Highest reward for Murphy above cheese though is a ball. He will focus on a ball in the midst of any other distraction at all. I can walk him anywhere and if i have a ball in hand, his eyes are fixed on it the whole time.

Sadly, with his bad hips, he can't do too much ball chasing. He shouldn't be doing any but i do use a ball for Tilly so i do carry a ball these days and he knows it!!

I think he would run to the point of collapse after a ball. He never ever tires of it. I don't know how he got so hooked on it. I wish we could get tilly as interested as it is a handy tool for control.


----------



## Guest (Nov 10, 2018)

DaisyBluebell said:


> If you find out if customs will allow it through I'll send you some?


That's very kind of you! Unfortunately I think it's unlikely to get through and if it does it will take ages to get to me, but I really appreciate the thought!


----------



## Zaros (Nov 24, 2009)

You can't bribe our dogs. You give them or you don't, and if you do give them, then they decide whether or not they want to do whatever it is you want them to do, especially if they want another piece of whatever it is you're offering them.


----------



## Magyarmum (Apr 27, 2015)

My two are odd balls (bit like their owner) because they weren't trained using treats. I'd never heard of them and their trainer was an ex police dog trainer who used touch and praise instead - neither of mine are interested in balls and toys. 

Treats for them means something you search for in the grass or house, or are given like "sweeties" in the evening when we're watching TV, but not something you get for doing as you're told. For that Mum gives you loads of praise and a massage on the back of your neck! 

As they don't seem to like bought treats, they have cooked chicken gizzards or cheese. And their "sweeties" kept for special occasions are usually small pieces of chicken breast or whitebait which I dry in my dehydrator.


----------



## Happy Paws2 (Sep 13, 2008)

For Dillon it's cheese, but really if you can eat it he'll do anything for it.


----------



## Allybean11 (Nov 12, 2017)

Tilly gets really excited for broccoli! Haha! Also, I’ve homemade sardine cake treats before that you can freeze and they tend to go down well. Also, anything that a person behind the counter would give her, even if it’s the most bland treat in the world, if it’s given behind a counter, it’s the best thing in the world!


----------



## SusieRainbow (Jan 21, 2013)

Tango's another big fan of squeezy cheese ! I always take some when we go to the vets, I'm sure the vet could cut her legs off and she wouldn't notice if she was licking her cheese !


----------



## Biscuit123 (Jul 24, 2017)

Pookie's favourite is little bits of chicken. She'll do anything for a piece!


----------



## O2.0 (May 23, 2018)

As @kittih said, the most high value treat is determined by each individual dog's preferences. 
And context matters too, in some instances, your dog may prefer this reward, but in others he may prefer a different reward.

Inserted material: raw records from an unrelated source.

(* ================================================================== *)
(** * Further properties: the substitution and the retry               *)
(* ================================================================== *)

(** X1: substituting twice is substituting once: what [_force_jan1]
    returns, it returns unchanged when given it again. *)
Theorem force_jan1_idempotent (unicode : UnicodeData) (s : ustr) :
  _force_jan1 (_force_jan1 s) = _force_jan1 s.
Proof.
  destruct (re_match s) as [[[[[y mo] d] h] o]|] eqn:E.
  - assert (H : _force_jan1 s = y ++ u "-01-01T" ++ h ++ o)
      by (unfold _force_jan1; now rewrite E).
    rewrite H.
    apply re_match_spec in E as (s0 & tail & Hs & _ & _).
    apply iso_shape_parts in Hs as (Hy & _ & _ & Hh & Ho & _).
    apply (force_jan1_on_shape _ y (u "01") (u "01") h o).
    apply iso_shape_parts.
    repeat split; try apply Hy; try apply january_first_digits; assumption.
  - assert (H : _force_jan1 s = s) by (unfold _force_jan1; now rewrite E).
    now rewrite !H.
Qed.

Section RetryFacts.
Context {unicode : UnicodeData} {P : Type}.
Variable payload : Response -> result P.
Variable call : transport.
Variable iso : ustr.



End RetryFacts.





(* ================================================================== *)
(** * Further properties: the rows of the tables                       *)
(* ================================================================== *)

Lemma bind_ok_inv {A B : Type} (m : result A) (k : A -> result B) (y : B) :
  bind m k = Ok y -> exists x, m = Ok x /\ k x = Ok y.
Proof. destruct m as [x|e]; simpl; [eauto | discriminate]. Qed.

Lemma for_each_length {A B : Type} (f : A -> result B) (l : list A) (ys : list B) :
  for_each f l = Ok ys -> List.length ys = List.length l.
Proof.
  revert ys; induction l as [|x l IH]; intros ys; simpl.
  - intros H; now injection H as <-.
  - intros H. apply bind_ok_inv in H as (y & _ & H).
    apply bind_ok_inv in H as (ys' & Hys & H). injection H as <-.
    simpl. now rewrite (IH _ Hys).
Qed.
Lemma insert_aligned (ms : list Message) (tws : list (option TypewriterText.t))
    (pos : nat) (m : Message) (tw' : option TypewriterText.t) :
  Forall2 aligned ms tws -> ms !! pos = Some m -> aligned m tw' ->
  Forall2 aligned ms (<[pos := tw']> tws).
Proof.
  intros H. revert pos. induction H as [|m0 tw ms tws Hm Hrest IH]; intros pos Hl Ha.
  - discriminate.
  - destruct pos as [|pos]; cbn in *.
    + injection Hl as ->. constructor; assumption.
    + constructor; [exact Hm | apply IH; assumption].
Qed.

Lemma mount_aligned (now : Z) (m : Message) :
  type m = bot -> isTyping m = true -> message m <> [] ->
  aligned m (Some (TypewriterText.mount now (message m))).
Proof.
  intros Hb Ht Hne. unfold aligned. rewrite Ht.
  split; [exact Hb|]. split; [exact Hne|].
  unfold TypewriterText.mount. destruct (message m); [congruence|].
  eexists _, _. cbn. repeat split; try reflexivity. cbn. lia.
Qed.

Lemma tick_aligned (m : Message) (c : TypewriterText.t) :
  aligned m (Some c) -> snd (TypewriterText.tick (message m) c) = false ->
  aligned m (Some (fst (TypewriterText.tick (message m) c))).
Proof.
  unfold aligned. destruct (isTyping m); [|discriminate].
  intros (Hb & Hne & c0 & d & E & Hd & Hle & Hshow). injection E as <-.
  unfold TypewriterText.tick. rewrite Hd.
  destruct (TypewriterText.currentIndex c <? length (message m)) eqn:El; [|discriminate].
  apply Nat.ltb_lt in El. intros _. cbn [fst].
  split; [exact Hb|]. split; [exact Hne|].
  eexists _, _. cbn. repeat split; try reflexivity. cbn. lia.
Qed.
(** What [handleKeyPress] runs for each code it has a case for. *)
Lemma handleKeyPress_dispatch (h : State) :
  (handleKeyPress (keydown 37) h).2 = navigateLeft (with_isNavigating true h)
  /\ (handleKeyPress (keydown 38) h).2 = navigateUp (with_isNavigating true h)
  /\ (handleKeyPress (keydown 39) h).2
     = navigateRight (with_isNavigating true h)
  /\ (handleKeyPress (keydown 40) h).2
     = navigateDown (with_isNavigating true h)
  /\ (handleKeyPress (keydown 13) h).2
     = activateCurrentItem (with_isNavigating true h)
  /\ (handleKeyPress (keydown 32) h).2
     = activateCurrentItem (with_isNavigating true h)
  /\ (handleKeyPress (keydown 27) h).2 = handleBackNavigation h.
Proof. repeat split. Qed.

(** X9. After [handleKeyPress], [isNavigating] tells whether the key was
    one of the six navigation keys, for every code but Escape (27); Escape
    runs the back navigation and leaves the flag as it was. *)
Theorem handleKeyPress_isNavigating (code : Z) (h : State) :
  (code <> 27 ->
   isNavigating (handleKeyPress (keydown code) h).2
   = bool_decide (code ∈ navigationKeys))
  /\ (code = 27 ->
      isNavigating (handleKeyPress (keydown code) h).2 = isNavigating h).
Proof.
  destruct (handleKeyPress_dispatch h)
    as (H37 & H38 & H39 & H40 & H13 & H32 & H27).
  split.
  - intros Hne.
    destruct (bool_decide (code ∈ navigationKeys)) eqn:Hnav.
    + apply bool_decide_eq_true_1 in Hnav. unfold navigationKeys in Hnav.
      repeat (apply elem_of_cons in Hnav; destruct Hnav as [->|Hnav];
              [ first [rewrite H37 | rewrite H38 | rewrite H39
                      | rewrite H40 | rewrite H13 | rewrite H32];
                rewrite ?navigateLeft_isNavigating,
                  ?navigateRight_isNavigating,
                  ?activateCurrentItem_isNavigating;
                reflexivity |]).
      apply elem_of_nil in Hnav. destruct Hnav.
    + rewrite handleKeyPress_unrecognized; [reflexivity|].
      apply bool_decide_eq_false_1 in Hnav. unfold navigationKeys in Hnav.
      unfold recognizedByRemote. apply bool_decide_eq_false_2.
      intros Hin. apply Hnav.
      do 6 (apply elem_of_cons in Hin; destruct Hin as [->|Hin];
            [solve [repeat constructor]|]).
      apply elem_of_cons in Hin. destruct Hin as [->|Hin]; [congruence|].
      apply elem_of_nil in Hin. destruct Hin.
  - intros ->. rewrite H27. apply handleBackNavigation_isNavigating.
Qed.
(** C5.  In a store that holds a task with id [i], [toggleTaskComplete]
    flips the completed flag of the first such task and nothing else, and
    toggling [i] a second time gives back the vector it started from:
    same flag, same id and description, same other records in the same
    order. *)
Theorem toggle_twice_restores i st :
  In i (ids (tasks st)) ->
  exists l1 t l2,
    tasks st = (l1 ++ t :: l2)%list /\ getId t = i /\ ~ In i (ids l1) /\
    tasks (toggleTaskComplete (Some i) st) =
      (l1 ++ mkTask (getId t) (getDescription t) (negb (isCompleted t)) :: l2)%list /\
    tasks (toggleTaskComplete (Some i) (toggleTaskComplete (Some i) st)) =
      tasks st.
Proof.
  intros H. destruct (first_occurrence i _ H) as (l1 & t & l2 & E & Ht & H1).
  exists l1, t, l2. repeat split; try assumption.
  - apply (toggle_tasks i st _ (setCompleted t (negb (isCompleted t)))).
    rewrite E. now apply update_first_at.
  - set (f := fun task => setCompleted task (negb (isCompleted task))).
    assert (E1 : tasks (toggleTaskComplete (Some i) st) = (l1 ++ f t :: l2)%list).
    { apply (toggle_tasks i st _ (f t)). rewrite E. now apply update_first_at. }
    rewrite (toggle_tasks i _ (l1 ++ f (f t) :: l2)%list (f (f t))).
    + rewrite E. unfold f, setCompleted. cbn.
      rewrite negb_involutive. now destruct t.
    + rewrite E1. now apply update_first_at.
Qed.

Lemma toggle_twice_restores_witness :
  In 2 (ids (tasks (set_tasks [mkTask 1 "A" false; mkTask 2 "B" true]
                      (initial None)))) /\
  exists l1 t l2,
    tasks (set_tasks [mkTask 1 "A" false; mkTask 2 "B" true] (initial None))
      = (l1 ++ t :: l2)%list /\ getId t = 2 /\ ~ In 2 (ids l1) /\
    tasks (toggleTaskComplete (Some 2)
             (set_tasks [mkTask 1 "A" false; mkTask 2 "B" true] (initial None)))
      = (l1 ++ mkTask (getId t) (getDescription t) (negb (isCompleted t)) :: l2)%list /\
    tasks (toggleTaskComplete (Some 2) (toggleTaskComplete (Some 2)
             (set_tasks [mkTask 1 "A" false; mkTask 2 "B" true] (initial None))))
      = tasks (set_tasks [mkTask 1 "A" false; mkTask 2 "B" true] (initial None)).
Proof.
  assert (H : In 2 (ids (tasks (set_tasks
                 [mkTask 1 "A" false; mkTask 2 "B" true] (initial None))))).
  { simpl. right. left. reflexivity. }
  split; [exact H | exact (toggle_twice_restores 2 _ H)].
Defined.

(** C6.  In a store that holds a task with id [i], [editTask] with the
    description [d] replaces the description of the first such task; its
    id and completed flag, the other records and the order are as they
    were. *)
Theorem edit_changes_description_only i d st :
  In i (ids (tasks st)) ->
  exists l1 t l2,
    tasks st = (l1 ++ t :: l2)%list /\ getId t = i /\ ~ In i (ids l1) /\
    tasks (editTask (Some i) d st) =
      (l1 ++ mkTask (getId t) d (isCompleted t) :: l2)%list /\
    nextId (editTask (Some i) d st) = nextId st.
Proof.
  intros H. destruct (first_occurrence i _ H) as (l1 & t & l2 & E & Ht & H1).
  exists l1, t, l2. repeat split; try assumption.
  - apply (edit_tasks i d st _ (setDescription t d)).
    rewrite E. now apply update_first_at.
  - unfold editTask. rewrite E, is_empty_app.
    cbn [print tasks]. rewrite E, update_first_at by assumption. reflexivity.
Qed.

Lemma edit_changes_description_only_witness :
  In 2 (ids (tasks (set_tasks [mkTask 1 "A" false; mkTask 2 "B" true]
                      (initial None)))) /\
  exists l1 t l2,
    tasks (set_tasks [mkTask 1 "A" false; mkTask 2 "B" true] (initial None))
      = (l1 ++ t :: l2)%list /\ getId t = 2 /\ ~ In 2 (ids l1) /\
    tasks (editTask (Some 2) "C|D"
             (set_tasks [mkTask 1 "A" false; mkTask 2 "B" true] (initial None)))
      = (l1 ++ mkTask (getId t) "C|D" (isCompleted t) :: l2)%list /\
    nextId (editTask (Some 2) "C|D"
             (set_tasks [mkTask 1 "A" false; mkTask 2 "B" true] (initial None)))
      = nextId (set_tasks [mkTask 1 "A" false; mkTask 2 "B" true] (initial None)).
Proof.
  assert (H : In 2 (ids (tasks (set_tasks
                 [mkTask 1 "A" false; mkTask 2 "B" true] (initial None))))).
  { simpl. right. left. reflexivity. }
  split; [exact H | exact (edit_changes_description_only 2 "C|D" _ H)].
Defined.
(** The cursor the two-iteration loop can leave. *)
Lemma vlan_loop_cursor vh proto nh p' nh' :
  vlan_loop host f vh (Z.to_nat VLAN_MAX_DEPTH) 0 proto nh = Some (p', nh') →
  nh' = nh ∨ pos nh' = vh + 4 ∨ pos nh' = vh + 8.
Proof.
  change (Z.to_nat VLAN_MAX_DEPTH) with 2%nat. cbn [vlan_loop].
  unfold sizeof_vlan_hdr, offsetof_h_vlan_encapsulated_proto.
  case_decide; [intros [= _ <-]; auto|].
  destruct (load_u16 host f (vh + 0 * 4 + 2)) as [p1|]; [|done].
  cbn [mbind option_bind].
  destruct (proto_is_vlan host p1); cbn [negb]; [|intros [= _ <-]; auto].
  case_decide; [intros [= _ <-]; simpl; right; left; lia|].
  destruct (load_u16 host f _) as [p2|]; [|done]. cbn [mbind option_bind].
  destruct (proto_is_vlan host p2); cbn [negb]; intros [= _ <-]; simpl.
  - right. right. lia.
  - right. left. lia.
Qed.

(** What a successful parse has established. *)
Lemma run_parser_success_inv p nh h r nh' h' :
  run_parser host p f nh h = Some (r, nh', h') → r ≠ -1 →
  h' = Some (pos nh)
  ∧ pos nh + header_size p <= data_end f
  ∧ pos nh' <= data_end f
  ∧ match p with
    | ParseEth =>
        pos nh' = pos nh + 14 ∨ pos nh' = pos nh + 18 ∨ pos nh' = pos nh + 22
    | ParseIp6 => pos nh' = pos nh + 40
    | ParseIp =>
        ∃ ihl, wire_ihl f (pos nh) = Some ihl ∧ 0 <= ihl <= 15
               ∧ pos nh' = pos nh + 4 * ihl
    | ParseIcmp6 | ParseIcmp => pos nh' = pos nh + 8
    end.
Proof.
  destruct p; cbn [run_parser header_size].
  - unfold parse_ethhdr, sizeof_ethhdr.
    case_decide as Hfit; [by intros [= <- _ _]|].
    destruct (load_u16 host f _) as [p0|]; [|done]. cbn [mbind option_bind pos].
    destruct (proto_is_vlan host p0).
    + destruct (vlan_loop host f _ _ _ _ _) as [[p1 nh1]|] eqn:E1; [|done].
      cbn [mbind option_bind]. intros [= _ <- <-] _.
      pose proof (vlan_loop_inv _ _ _ _ _ _ _ _ _ E1) as [_ Hb].
      apply vlan_loop_cursor in E1.
      split; [done|]. split; [lia|].
      split; [destruct Hb as [->|Hb]; simpl; lia|].
      destruct E1 as [->|[E1|E1]]; simpl; lia.
    + intros [= _ <- <-] _. simpl. split; [done|]. split; [lia|].
      split; [lia|]. by left.
  - unfold parse_ip6hdr, sizeof_ipv6hdr.
    case_decide as Hfit; [by intros [= <- _ _]|].
    destruct (load_u8 f _) as [v|]; [|done].
    intros [= _ <- <-] _. simpl. split; [done|]. lia.
  - unfold parse_iphdr, sizeof_iphdr.
    case_decide as Hfit; [by intros [= <- _ _]|].
    rewrite load_ihl_wire.
    destruct (wire_ihl f (pos nh)) as [ihl|] eqn:Ei; [|done].
    cbn [mbind option_bind].
    case_decide as Hfull; [by intros [= <- _ _]|].
    destruct (load_u8 f _) as [v|]; [|done].
    intros [= _ <- <-] _. simpl. split; [done|]. split; [lia|]. split; [lia|].
    exists ihl. split; [done|]. split; [|lia].
    unfold wire_ihl in Ei. destruct (load_u8 f (pos nh)) as [b|]; [|done].
    injection Ei as <-. pose proof (Z.mod_pos_bound b 16 ltac:(lia)). lia.
  - unfold parse_icmp6hdr, sizeof_icmp6hdr.
    case_decide as Hfit; [by intros [= <- _ _]|].
    destruct (load_u8 f _) as [v|]; [|done].
    intros [= _ <- <-] _. simpl. split; [done|]. lia.
  - unfold parse_icmphdr, sizeof_icmphdr.
    case_decide as Hfit; [by intros [= <- _ _]|].
    destruct (load_u8 f _) as [v|]; [|done].
    intros [= _ <- <-] _. simpl. split; [done|]. lia.
Qed.

End Success.

(** X1: [proto_is_vlan], applied to a two-byte field as the host loads it,
    holds exactly when the field on the wire is 0x8100 or 0x88A8, whatever
    the byte order of the host. *)
Theorem proto_is_vlan_on_wire (host : byte_order) (f : frame) (p x : Z) :
  load_u16 host f p = Some x →
  proto_is_vlan host x = true
  ↔ wire_u16 f p = Some ETH_P_8021Q ∨ wire_u16 f p = Some ETH_P_8021AD.
Proof.
  rewrite load_u16_wire. destruct (wire_u16 f p) as [w|] eqn:E; [|done].
  intros [= <-]. apply wire_u16_inv in E as [_ Rw].
  rewrite proto_is_vlan_tpid, vlan_tpid_true by done.
  split; (intros [H|H]; [left|right]; congruence).
Qed.
(* ===== verification/Regex.v ===== *)
(** * Regular expressions of the [re] module

    The patterns of the source are kept as the texts the source has: [re_parse] reads the part of the
    syntax they use, [re_search] and [re_sub] are [pattern.search] and [pattern.sub] by backtracking in
    the order of Python's engine (leftmost, greedy or lazy as written).  [den] is the language of an
    expression, and [mt_den] shows that the engine finds a match exactly when there is one. *)

From Stdlib Require Import NArith ZArith Lia Ascii.
From Stdlib Require String.
From stdpp Require Import base tactics option list strings.
From S2P Require Import Prelude PyStr.

(** ** Characters *)

Inductive citem :=
| Range (lo hi : nat)
| Space
| Digit
| Word.

(** A set of characters, as a bracket expression or a class; [CDot] is [.]. *)
Inductive cset :=
| CSet (negated : bool) (items : list citem)
| CDot.

Definition is_digit_char (c : ascii) : bool :=
  let n := nat_of_ascii c in (48 <=? n)%nat && (n <=? 57)%nat.

(** [c.isalnum() or c == "_"], up to U+00FF. *)
Definition is_word (c : ascii) : bool :=
  let n := nat_of_ascii c in
  is_digit_char c || ((65 <=? n)%nat && (n <=? 90)%nat) || ((97 <=? n)%nat && (n <=? 122)%nat)
  || (n =? 95)%nat
  || bool_decide (n ∈ [170; 178; 179; 181; 185; 186; 188; 189; 190]%nat)
  || ((192 <=? n)%nat && negb (n =? 215)%nat && negb (n =? 247)%nat).

Definition in_item (c : ascii) (i : citem) : bool :=
  match i with
  | Range lo hi => (lo <=? nat_of_ascii c)%nat && (nat_of_ascii c <=? hi)%nat
  | Space => is_space c
  | Digit => is_digit_char c
  | Word => is_word c
  end.

(** The two flags the source passes. *)
Record flags := { IGNORECASE : bool; DOTALL : bool }.

Definition in_cset (fl : flags) (cs : cset) (c : ascii) : bool :=
  match cs with
  | CDot => DOTALL fl || negb (nat_of_ascii c =? 10)%nat
  | CSet neg items =>
      let has x := existsb (in_item x) items in
      xorb neg (has c || (IGNORECASE fl && (has (ascii_lower c) || has (ascii_upper c))))
  end.

(** ** Expressions *)

Inductive regex :=
| REps
| RChr (cs : cset)
| RCat (a b : regex)
| RAlt (a b : regex)
| RStar (greedy : bool) (a : regex)
| ROpt (greedy : bool) (a : regex)
| RBound
| RNotBehind (cs : cset)
| RNotAhead (cs : cset).

(** [a{m,n}] and [a{m,}] *)
Fixpoint rcopies (m : nat) (a b : regex) : regex :=
  match m with O => b | S m' => RCat a (rcopies m' a b) end.

Fixpoint ropts (greedy : bool) (n : nat) (a : regex) : regex :=
  match n with O => REps | S n' => ROpt greedy (RCat a (ropts greedy n' a)) end.

Definition rrep (greedy : bool) (m : nat) (n : option nat) (a : regex) : regex :=
  rcopies m a (match n with Some n => ropts greedy (n - m) a | None => RStar greedy a end).

(** ** Syntax *)

Definition ch (c : ascii) : citem := Range (nat_of_ascii c) (nat_of_ascii c).

Definition esc_item (c : ascii) : citem :=
  if ascii_dec c "s" then Space
  else if ascii_dec c "d" then Digit
  else if ascii_dec c "w" then Word
  else if ascii_dec c "n" then Range 10 10
  else ch c.

Definition backslash_char : ascii := ascii_of_nat 92.

(** The items of a bracket expression, up to the closing bracket. *)
Fixpoint p_items (fuel : nat) (s : string) : option (list citem * string) :=
  match fuel with
  | O => None
  | S fuel' =>
      match s with
      | EmptyString => None
      | String c s1 =>
          if ascii_dec c "]" then Some ([], s1)
          else
            let '(item, is_esc, s2) :=
              if ascii_dec c backslash_char then
                match s1 with String e s2 => (esc_item e, true, s2) | EmptyString => (ch c, true, s1) end
              else (ch c, false, s1) in
            match is_esc, s2 with
            | false, String d (String e s3) =>
                if ascii_dec d "-" then
                  if ascii_dec e "]" then
                    '(l, r) ← p_items fuel' s2; Some (item :: l, r)
                  else '(l, r) ← p_items fuel' s3; Some (Range (nat_of_ascii c) (nat_of_ascii e) :: l, r)
                else '(l, r) ← p_items fuel' s2; Some (item :: l, r)
            | _, _ => '(l, r) ← p_items fuel' s2; Some (item :: l, r)
            end
      end
  end.

Fixpoint p_number (s : string) (acc : option nat) : option nat * string :=
  match s with
  | String c s' =>
      if is_digit_char c then p_number s' (Some (10 * default 0 acc + (nat_of_ascii c - 48)))%nat
      else (acc, s)
  | EmptyString => (acc, s)
  end.

(** A trailing [?] makes the quantifier lazy. *)
Definition p_lazy (s : string) : bool * string :=
  match s with
  | String c s' => if ascii_dec c "?" then (false, s') else (true, s)
  | EmptyString => (true, s)
  end.

Definition p_quant (a : regex) (s : string) : regex * string :=
  match s with
  | EmptyString => (a, s)
  | String c s1 =>
      if ascii_dec c "*" then let '(g, r) := p_lazy s1 in (RStar g a, r)
      else if ascii_dec c "+" then let '(g, r) := p_lazy s1 in (RCat a (RStar g a), r)
      else if ascii_dec c "?" then let '(g, r) := p_lazy s1 in (ROpt g a, r)
      else if ascii_dec c "{" then
        let '(m, s2) := p_number s1 None in
        match m, s2 with
        | Some m, String d s3 =>
            if ascii_dec d "}" then let '(g, r) := p_lazy s3 in (rrep g m (Some m) a, r)
            else if ascii_dec d "," then
              let '(n, s4) := p_number s3 None in
              match s4 with
              | String e s5 => if ascii_dec e "}" then let '(g, r) := p_lazy s5 in (rrep g m n a, r)
                               else (a, s)
              | EmptyString => (a, s)
              end
            else (a, s)
        | _, _ => (a, s)
        end
      else (a, s)
  end.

For shaping, and learning new behaviors, Bates likes to work for food, but in other contexts he works much better for environmental rewards or an opportunity to work/engage with me. Depends on the situation.

I get myself in trouble saying that I have put things like chasing on cue, but it's actually a sneaky way of creating a potential reward that comes through me, which heightens me as having reward value. It's the "all good things come through me" concept in all it's complexities 

And just to clarify, using food, toy, verbal and physical praise, and environmental rewards in training is not bribery. 
Bribery is "if you do *this* I'll give you *this*. We humans are particularly bad about bribing dogs in to unpleasant situations. Bribes to cut nails, bribes to go in the crate when the dog doesn't want to, bribes to come away from a dog who's a lot more fun than you are....
Most dogs eventually stop succumbing to bribery and you can even "poison" rewards using this approach to where the dog starts viewing not just the bribe with suspicion, but even the behavior itself.

Rewards have the exact opposite effect. A reward is a "thank you" for a job well done within the context of a shared system of communication where the dog confidently knows what is expected. I ask you to come, you know what come means and how to do it, and you choose to comply based on past history of compliance being fun and rewarding. Done right, rewards based training creates a positive association with the behavior so eventually the behavior itself becomes rewarding.


----------



## steveshanks (Feb 19, 2015)

Screws, nails, bits of plastic, tops off aerosols "that needed a call to the vets, turns out he'd hidden it not ate it), socks, knickers, basically anything we drop. Today he took a mysterious rubber thing out of a drawer (no idea what it was we'd kept it in case) and had a great time with it LOL. But food wise (sorry i went OT) cheese.


----------



## cbcdesign (Jul 3, 2014)

Duch likes the pure strips of dried Chicken Breast. A pity really because they are darned expensive but she's worth it. Luckily my business is doing well now hence me not being around in the forum very much but at least Duch can have her favourite treat without it breaking the bank.


----------



## Magyarmum (Apr 27, 2015)

cbcdesign said:


> Duch likes the pure strips of dried Chicken Breast. A pity really because they are darned expensive but she's worth it. Luckily my business is doing well now hence me not being around in the forum very much but at least Duch can have her favourite treat without it breaking the bank.


If you buy yourself an inexpensive dehydrator, you can make your own dried chicken breast which is considerably cheaper than buying it. Apart from cheese, I make all the treats for my two dogs such as dried liver, gizzards. tongue, turkey and chicken breast.

The time consuming bit is slicing the raw whatever and putting it in the dehydrator, after that you can forget about it for 10 to 14 hours depending on what you're drying!


----------